- **INSTRUCTIONS TO FOLLOW**: Line by line, the entries below are to be reproduced unaltered.

(Records excerpted from a collection)
(* ===== verification/Store.v ===== *)
(** * The database, the session and the data-access layer

    The world a server action runs in: the two tables the code reads and
    writes through Prisma ([user], [ativo]), keyed by their ids, the user
    the request's session cookie resolves to, and the paths whose cache
    was invalidated with [revalidatePath].  Each Prisma call the code
    makes is one operation here, with the behaviour Prisma gives it
    (a new row gets a fresh id; [delete] and [update] of a missing row
    throw).  The database schema is not part of the sources; the only
    constraint modelled is the primary key.

    [requireUser] is src/app/data/user/require-user.ts: the session's
    user, or the [NEXT_REDIRECT] exception of [redirect("/login")].
    [getAtivos], [getPerfil] and [getUserInfo] are the three readers of
    src/app/data/user/. *)

From S2P Require Import Prelude Effects Risk.
Import Effects Risk.

Module Store.

(** A row of [user], with the columns the code selects. *)
Record User := mkUser {
  userName : string;
  userEmail : string;
  userPerfil : string;
  userCreatedAt : Z
}.

(** A row of [ativo], with the amount as the string the action wrote
    (see [getAtivos] for how it is read back). *)
Record AtivoRow := mkAtivoRow {
  nome : string;
  risco : string;
  valorInvestido : string;
  userId : string
}.

Record World := mkWorld {
  users : gmap string User;
  ativos : gmap string AtivoRow;
  session : option string;
  revalidated : list string
}.

(** What an action may throw. *)
Inductive Exc :=
| Redirect (url : string)
| ZodError (issues : list (string * string))
| DbError (msg : string)
| Thrown (msg : string).

Abbreviation Act := (M World Exc).

Definition setUsers (f : gmap string User -> gmap string User) (w : World) : World :=
  mkWorld (f (users w)) (ativos w) (session w) (revalidated w).

Definition setAtivos (f : gmap string AtivoRow -> gmap string AtivoRow) (w : World) : World :=
  mkWorld (users w) (f (ativos w)) (session w) (revalidated w).

(** ** Prisma *)

Section Prisma.

(** Whether the database takes the row (the conversion of the amount
    string to the decimal column, a constraint of the database server):
    a parameter, the code catches the error either way. *)
Variable dbAccepts : AtivoRow -> bool.

(** [prisma.ativo.create({ data })]: a fresh id. *)
Definition ativoCreate (data : AtivoRow) : Act string :=
  fun w =>
    if dbAccepts data then
      let id := fresh (dom (ativos w)) in (inr id, setAtivos (insert id data) w)
    else (inl (DbError "ativo.create"), w).

End Prisma.

(** [prisma.ativo.findUnique({ where: { id } })]. *)
Definition ativoFindUnique (id : string) : Act (option AtivoRow) :=
  gets (fun w => ativos w !! id).

(** [prisma.ativo.delete({ where: { id } })]. *)
Definition ativoDelete (id : string) : Act unit :=
  fun w =>
    match ativos w !! id with
    | Some _ => (inr tt, setAtivos (delete id) w)
    | None => (inl (DbError "ativo.delete: record not found"), w)
    end.

(** [prisma.user.findUnique({ where: { id } })]. *)
Definition userFindUnique (id : string) : Act (option User) :=
  gets (fun w => users w !! id).

(** [prisma.user.findUnique({ where: { email } })]: the user holding
    the e-mail, with its id. *)
Definition userFindByEmail (email : string) : Act (option (string * User)) :=
  gets (fun w => head (map_to_list (filter (fun iu => userEmail iu.2 = email) (users w)))).

(** [prisma.user.update({ where: { id }, data })]. *)
Definition userUpdate (id : string) (f : User -> User) : Act unit :=
  fun w =>
    match users w !! id with
    | Some u => (inr tt, setUsers (insert id (f u)) w)
    | None => (inl (DbError "user.update: record not found"), w)
    end.

(** [revalidatePath(path)]. *)
Definition revalidatePath (path : string) : Act unit :=
  modify (fun w => mkWorld (users w) (ativos w) (session w) (path :: revalidated w)).

(** ** The session *)

(** [requireUser]: the id and row of the session's user, or
    [redirect("/login")], which throws. *)
Definition requireUser : Act (string * User) :=
  fun w =>
    match session w with
    | Some id =>
      match users w !! id with
      | Some u => (inr (id, u), w)
      | None => (inl (Redirect "/login"), w)
      end
    | None => (inl (Redirect "/login"), w)
    end.

(** ** The readers of src/app/data/user *)

(** The row [getAtivos] returns: [valorInvestido] as a string. *)
Record AtivoView := mkAtivoView {
  viewId : string;
  viewNome : string;
  viewRisco : string;
  viewValorInvestido : string
}.

Local Open Scope act_scope.

Section Readers.

(** The amount column is a decimal: the database converts the written
    string to a decimal value and Prisma reads it back as a [Decimal],
    which [valorInvestido.toString()] renders ("1500.50" comes back as
    "1500.5").  The rendering of what a written string became is this
    parameter: the database schema, which fixes the column's precision
    and scale, is not in the sources. *)
Variable decimalString : string -> string.

(** get-ativos.ts: the session user's assets, in the order the database
    returns them. *)
Definition getAtivos : Act (list AtivoView) :=
  user <- requireUser ;;
  data <- gets (fun w => map_to_list (filter (fun ia => userId ia.2 = user.1) (ativos w))) ;;
  ret (map (fun ia => mkAtivoView ia.1 (nome ia.2) (risco ia.2) (decimalString (valorInvestido ia.2)))
         data).

End Readers.

(** get-perfil.ts: the profile ordinal of the session user. *)
Definition getPerfil : Act Z :=
  user <- requireUser ;;
  userData <- userFindUnique user.1 ;;
  match userData with
  | None => throw (Thrown "Usuário não encontrado")
  | Some u => ret (perfilNumerico (userPerfil u))
  end.

(** get-user-info.ts. *)
Definition getUserInfo : Act (string * User) :=
  user <- requireUser ;;
  userData <- userFindUnique user.1 ;;
  match userData with
  | None => throw (Thrown "Usuário não encontrado")
  | Some u => ret (user.1, u)
  end.

End Store.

- **RESPONSE BOX**:
(* ===== verification/Store.v ===== *)
(** * The database, the session and the data-access layer

    The world a server action runs in: the two tables the code reads and
    writes through Prisma ([user], [ativo]), keyed by their ids, the user
    the request's session cookie resolves to, and the paths whose cache
    was invalidated with [revalidatePath].  Each Prisma call the code
    makes is one operation here, with the behaviour Prisma gives it
    (a new row gets a fresh id; [delete] and [update] of a missing row
    throw).  The database schema is not part of the sources; the only
    constraint modelled is the primary key.

    [requireUser] is src/app/data/user/require-user.ts: the session's
    user, or the [NEXT_REDIRECT] exception of [redirect("/login")].
    [getAtivos], [getPerfil] and [getUserInfo] are the three readers of
    src/app/data/user/. *)

From S2P Require Import Prelude Effects Risk.
Import Effects Risk.

Module Store.

(** A row of [user], with the columns the code selects. *)
Record User := mkUser {
  userName : string;
  userEmail : string;
  userPerfil : string;
  userCreatedAt : Z
}.

(** A row of [ativo], with the amount as the string the action wrote
    (see [getAtivos] for how it is read back). *)
Record AtivoRow := mkAtivoRow {
  nome : string;
  risco : string;
  valorInvestido : string;
  userId : string
}.

Record World := mkWorld {
  users : gmap string User;
  ativos : gmap string AtivoRow;
  session : option string;
  revalidated : list string
}.

(** What an action may throw. *)
Inductive Exc :=
| Redirect (url : string)
| ZodError (issues : list (string * string))
| DbError (msg : string)
| Thrown (msg : string).

Abbreviation Act := (M World Exc).

Definition setUsers (f : gmap string User -> gmap string User) (w : World) : World :=
  mkWorld (f (users w)) (ativos w) (session w) (revalidated w).

Definition setAtivos (f : gmap string AtivoRow -> gmap string AtivoRow) (w : World) : World :=
  mkWorld (users w) (f (ativos w)) (session w) (revalidated w).

(** ** Prisma *)

Section Prisma.

(** Whether the database takes the row (the conversion of the amount
    string to the decimal column, a constraint of the database server):
    a parameter, the code catches the error either way. *)
Variable dbAccepts : AtivoRow -> bool.

(** [prisma.ativo.create({ data })]: a fresh id. *)
Definition ativoCreate (data : AtivoRow) : Act string :=
  fun w =>
    if dbAccepts data then
      let id := fresh (dom (ativos w)) in (inr id, setAtivos (insert id data) w)
    else (inl (DbError "ativo.create"), w).

End Prisma.

(** [prisma.ativo.findUnique({ where: { id } })]. *)
Definition ativoFindUnique (id : string) : Act (option AtivoRow) :=
  gets (fun w => ativos w !! id).

(** [prisma.ativo.delete({ where: { id } })]. *)
Definition ativoDelete (id : string) : Act unit :=
  fun w =>
    match ativos w !! id with
    | Some _ => (inr tt, setAtivos (delete id) w)
    | None => (inl (DbError "ativo.delete: record not found"), w)
    end.

(** [prisma.user.findUnique({ where: { id } })]. *)
Definition userFindUnique (id : string) : Act (option User) :=
  gets (fun w => users w !! id).

(** [prisma.user.findUnique({ where: { email } })]: the user holding
    the e-mail, with its id. *)
Definition userFindByEmail (email : string) : Act (option (string * User)) :=
  gets (fun w => head (map_to_list (filter (fun iu => userEmail iu.2 = email) (users w)))).

(** [prisma.user.update({ where: { id }, data })]. *)
Definition userUpdate (id : string) (f : User -> User) : Act unit :=
  fun w =>
    match users w !! id with
    | Some u => (inr tt, setUsers (insert id (f u)) w)
    | None => (inl (DbError "user.update: record not found"), w)
    end.

(** [revalidatePath(path)]. *)
Definition revalidatePath (path : string) : Act unit :=
  modify (fun w => mkWorld (users w) (ativos w) (session w) (path :: revalidated w)).

(** ** The session *)

(** [requireUser]: the id and row of the session's user, or
    [redirect("/login")], which throws. *)
Definition requireUser : Act (string * User) :=
  fun w =>
    match session w with
    | Some id =>
      match users w !! id with
      | Some u => (inr (id, u), w)
      | None => (inl (Redirect "/login"), w)
      end
    | None => (inl (Redirect "/login"), w)
    end.

(** ** The readers of src/app/data/user *)

(** The row [getAtivos] returns: [valorInvestido] as a string. *)
Record AtivoView := mkAtivoView {
  viewId : string;
  viewNome : string;
  viewRisco : string;
  viewValorInvestido : string
}.

Local Open Scope act_scope.

Section Readers.

(** The amount column is a decimal: the database converts the written
    string to a decimal value and Prisma reads it back as a [Decimal],
    which [valorInvestido.toString()] renders ("1500.50" comes back as
    "1500.5").  The rendering of what a written string became is this
    parameter: the database schema, which fixes the column's precision
    and scale, is not in the sources. *)
Variable decimalString : string -> string.

(** get-ativos.ts: the session user's assets, in the order the database
    returns them. *)
Definition getAtivos : Act (list AtivoView) :=
  user <- requireUser ;;
  data <- gets (fun w => map_to_list (filter (fun ia => userId ia.2 = user.1) (ativos w))) ;;
  ret (map (fun ia => mkAtivoView ia.1 (nome ia.2) (risco ia.2) (decimalString (valorInvestido ia.2)))
         data).

End Readers.

(** get-perfil.ts: the profile ordinal of the session user. *)
Definition getPerfil : Act Z :=
  user <- requireUser ;;
  userData <- userFindUnique user.1 ;;
  match userData with
  | None => throw (Thrown "Usuário não encontrado")
  | Some u => ret (perfilNumerico (userPerfil u))
  end.

(** get-user-info.ts. *)
Definition getUserInfo : Act (string * User) :=
  user <- requireUser ;;
  userData <- userFindUnique user.1 ;;
  match userData with
  | None => throw (Thrown "Usuário não encontrado")
  | Some u => ret (user.1, u)
  end.

End Store.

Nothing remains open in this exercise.